Methods: Healthy rat sciatic nerves (N=20) were harvested from the hindlimb to systematically optimize whole-mount immunolabeling protocols (e.g., fixation times, methods to enhance penetration/uniformity). For the final protocol, nerve structure was protected with intramolecular epoxide linkages [4] prior to being cleared and fluorescently labeled for myelin/neurofilament using SDS mediated immunolabeling [5], which prevents binding during the penetration process and yields more uniform labeling. Labeled nerves were then whole mounted using a custom-built device and imaged at 15x on a confocal microscope (Nikon A1R). Finally, images were obtained at multiple locations/depths and stitched together to form a 3D volume.

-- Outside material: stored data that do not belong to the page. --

(* ===== verification/Engine.v ===== *)
(** * The CTAP engine's state and its persistence layer
    ([ctap.rs] [CtapApp], [ctap/pin/state.rs] [PinState], [ctap/storage.rs],
    [ctap/pin/protocol.rs])

    [CtapApp S] is the engine over a credential store of type [S].  What the
    engine gets from outside is in [World]: successive clock readings,
    successive draws of its random number generator, successive answers of the
    user and what the operating system's generator gives, each with the
    position reached.  Every handler is a
    state-passing function [M (CtapApp S) A Z] whose error is a CTAP status. *)

From S2P Require Import Prelude Constants Crypto Cbor Records PinRetry Token Presence Store.

(** ** Data *)

Record World : Type := {
  w_clock : nat -> Z;
  w_clock_reads : nat;
  w_rng : nat -> nat -> Z;
  w_rng_draws : nat;
  (** Whether the interrupt flag is set when the n-th question starts, and how
      the user answers it. *)
  w_cancelled : nat -> bool;
  w_confirm : nat -> PresenceRequest -> PresenceOutcome;
  w_asks : nat;
  (** The operating system's generator as the n-th operation that uses it
      directly finds it: its successive draws, [None] when a draw fails. *)
  w_os : nat -> nat -> option (nat -> Z);
  w_os_uses : nat
}.

(** [KeyAgreementKeys]: the secret key of each protocol, once drawn. *)
Record KeyAgreementKeys : Type := {
  protocol_one : option bytes;
  protocol_two : option bytes
}.

Definition KeyAgreementKeys_default : KeyAgreementKeys :=
  {| protocol_one := None; protocol_two := None |}.

(** The clock of the source's [PinState] is in [World]. *)
Record PinState : Type := {
  ps_pin : PinRetryState;
  ps_key_agreement : KeyAgreementKeys;
  ps_token : PinUvAuthTokenState;
  ps_persistent_generation : Z
}.

Inductive StoredPinState : Type := Read | Unread | Unreadable.

#[export] Instance StoredPinState_eq_dec : EqDecision StoredPinState.
Proof. solve_decision. Defined.

Inductive ManagementFamily : Type := Standard | Preview.

Inductive AuthorizationMode : Type := CmPermission | PersistentReadOnly | LegacyPreview.

#[export] Instance ManagementFamily_eq_dec : EqDecision ManagementFamily.
Proof. solve_decision. Defined.

#[export] Instance AuthorizationMode_eq_dec : EqDecision AuthorizationMode.
Proof. solve_decision. Defined.

Record EnumerationAuthorization : Type := {
  ea_family : ManagementFamily;
  ea_token : Z;
  ea_protocol : PinProtocol;
  ea_mode : AuthorizationMode
}.

#[export] Instance EnumerationAuthorization_eq_dec : EqDecision EnumerationAuthorization.
Proof. solve_decision. Defined.

Record CredentialManagementState : Type := {
  cm_rp_list : list bytes;
  cm_rp_index : nat;
  cm_family : option ManagementFamily;
  cm_rp_auth : option EnumerationAuthorization;
  cm_context : option EnumerationAuthorization;
  cm_credential_list : list bytes;
  cm_credential_index : nat;
  cm_credential_auth : option EnumerationAuthorization;
  cm_credential_rp_hash : bytes
}.

(** [CredentialManagementState::new]. *)
Definition cm_new : CredentialManagementState := {|
  cm_rp_list := []; cm_rp_index := 0; cm_family := None; cm_rp_auth := None; cm_context := None;
  cm_credential_list := []; cm_credential_index := 0; cm_credential_auth := None;
  cm_credential_rp_hash := []
|}.

Record PendingHmacSecret : Type := {
  hs_protocol : PinProtocol;
  hs_keys : PinUvSessionKeys;
  hs_salt_plaintext : bytes
}.

Record PendingAssertion : Type := {
  pa_rp_id : bytes;
  pa_client_hash : bytes;
  pa_user_present : bool;
  pa_user_verified : bool;
  pa_remaining_credentials : list bytes;
  pa_hmac_secret : option PendingHmacSecret;
  pa_cred_blob : bool;
  pa_large_blob_key : bool;
  pa_third_party_payment : bool;
  pa_timer_started : Z;
  pa_token : option Z
}.

Record LargeBlobState : Type := {
  lb_expected_next_offset : Z;
  lb_expected_length : Z;
  lb_buffer : bytes;
  lb_last_fragment : option Z;
  lb_token : option Z
}.

Definition LargeBlobState_default : LargeBlobState := {|
  lb_expected_next_offset := 0; lb_expected_length := 0; lb_buffer := [];
  lb_last_fragment := None; lb_token := None
|}.

Inductive AttestationMode : Type := SelfAttestation | Certificate | NoneMode.

Record CtapApp (S : Type) : Type := {
  app_store : S;
  app_world : World;
  app_pin_state : PinState;
  app_stored_pin_state : StoredPinState;
  app_directory_flush : option DirectoryFlush;
  app_cred_mgmt_state : CredentialManagementState;
  app_pending_assertion : option PendingAssertion;
  app_large_blob_state : LargeBlobState;
  app_presence_timeout : Z;
  app_reset_window : option Z;
  app_aaguid : bytes;
  app_attestation_mode : AttestationMode
}.

Arguments app_store {S}.
Arguments app_world {S}.
Arguments app_pin_state {S}.
Arguments app_stored_pin_state {S}.
Arguments app_directory_flush {S}.
Arguments app_cred_mgmt_state {S}.
Arguments app_pending_assertion {S}.
Arguments app_large_blob_state {S}.
Arguments app_presence_timeout {S}.
Arguments app_reset_window {S}.
Arguments app_aaguid {S}.
Arguments app_attestation_mode {S}.

Definition DEFAULT_PRESENCE_TIMEOUT : Z := from_secs 30.

Definition RESET_WINDOW_AFTER_POWER_UP : Z := from_secs 10.

Section Engine.

Context {S : Type}.

#[local] Abbreviation App := (CtapApp S).

(** ** Field updates *)

Definition with_store (a : App) (v : S) : App := {|
  app_store := v; app_world := app_world a; app_pin_state := app_pin_state a;
  app_stored_pin_state := app_stored_pin_state a; app_directory_flush := app_directory_flush a;
  app_cred_mgmt_state := app_cred_mgmt_state a; app_pending_assertion := app_pending_assertion a;
  app_large_blob_state := app_large_blob_state a; app_presence_timeout := app_presence_timeout a;
  app_reset_window := app_reset_window a; app_aaguid := app_aaguid a;
  app_attestation_mode := app_attestation_mode a |}.

Definition with_world (a : App) (v : World) : App := {|
  app_store := app_store a; app_world := v; app_pin_state := app_pin_state a;
  app_stored_pin_state := app_stored_pin_state a; app_directory_flush := app_directory_flush a;
  app_cred_mgmt_state := app_cred_mgmt_state a; app_pending_assertion := app_pending_assertion a;
  app_large_blob_state := app_large_blob_state a; app_presence_timeout := app_presence_timeout a;
  app_reset_window := app_reset_window a; app_aaguid := app_aaguid a;
  app_attestation_mode := app_attestation_mode a |}.

Definition with_pin_state (a : App) (v : PinState) : App := {|
  app_store := app_store a; app_world := app_world a; app_pin_state := v;
  app_stored_pin_state := app_stored_pin_state a; app_directory_flush := app_directory_flush a;
  app_cred_mgmt_state := app_cred_mgmt_state a; app_pending_assertion := app_pending_assertion a;
  app_large_blob_state := app_large_blob_state a; app_presence_timeout := app_presence_timeout a;
  app_reset_window := app_reset_window a; app_aaguid := app_aaguid a;
  app_attestation_mode := app_attestation_mode a |}.

Definition with_stored_pin_state (a : App) (v : StoredPinState) : App := {|
  app_store := app_store a; app_world := app_world a; app_pin_state := app_pin_state a;
  app_stored_pin_state := v; app_directory_flush := app_directory_flush a;
  app_cred_mgmt_state := app_cred_mgmt_state a; app_pending_assertion := app_pending_assertion a;
  app_large_blob_state := app_large_blob_state a; app_presence_timeout := app_presence_timeout a;
  app_reset_window := app_reset_window a; app_aaguid := app_aaguid a;
  app_attestation_mode := app_attestation_mode a |}.

Definition with_directory_flush (a : App) (v : option DirectoryFlush) : App := {|
  app_store := app_store a; app_world := app_world a; app_pin_state := app_pin_state a;
  app_stored_pin_state := app_stored_pin_state a; app_directory_flush := v;
  app_cred_mgmt_state := app_cred_mgmt_state a; app_pending_assertion := app_pending_assertion a;
  app_large_blob_state := app_large_blob_state a; app_presence_timeout := app_presence_timeout a;
  app_reset_window := app_reset_window a; app_aaguid := app_aaguid a;
  app_attestation_mode := app_attestation_mode a |}.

Results: Preliminary results showed robust immunolabeling and improved uniform penetration of fluorescent markers throughout healthy nerves compared to published protocols [6,7]. These data will be correlated with ex vivo DTI for validation purposes following sham, cut/repair, and crush procedures.
Conclusion : We predict DTI biomarkers will identify sciatic nerve injury/recovery more specifically than behavioral measures, and that DTI acquired four weeks after injury (after Wallerian degeneration is complete) will predict 12-week recovery outcomes, results which the 3D immunolabeling will confirm.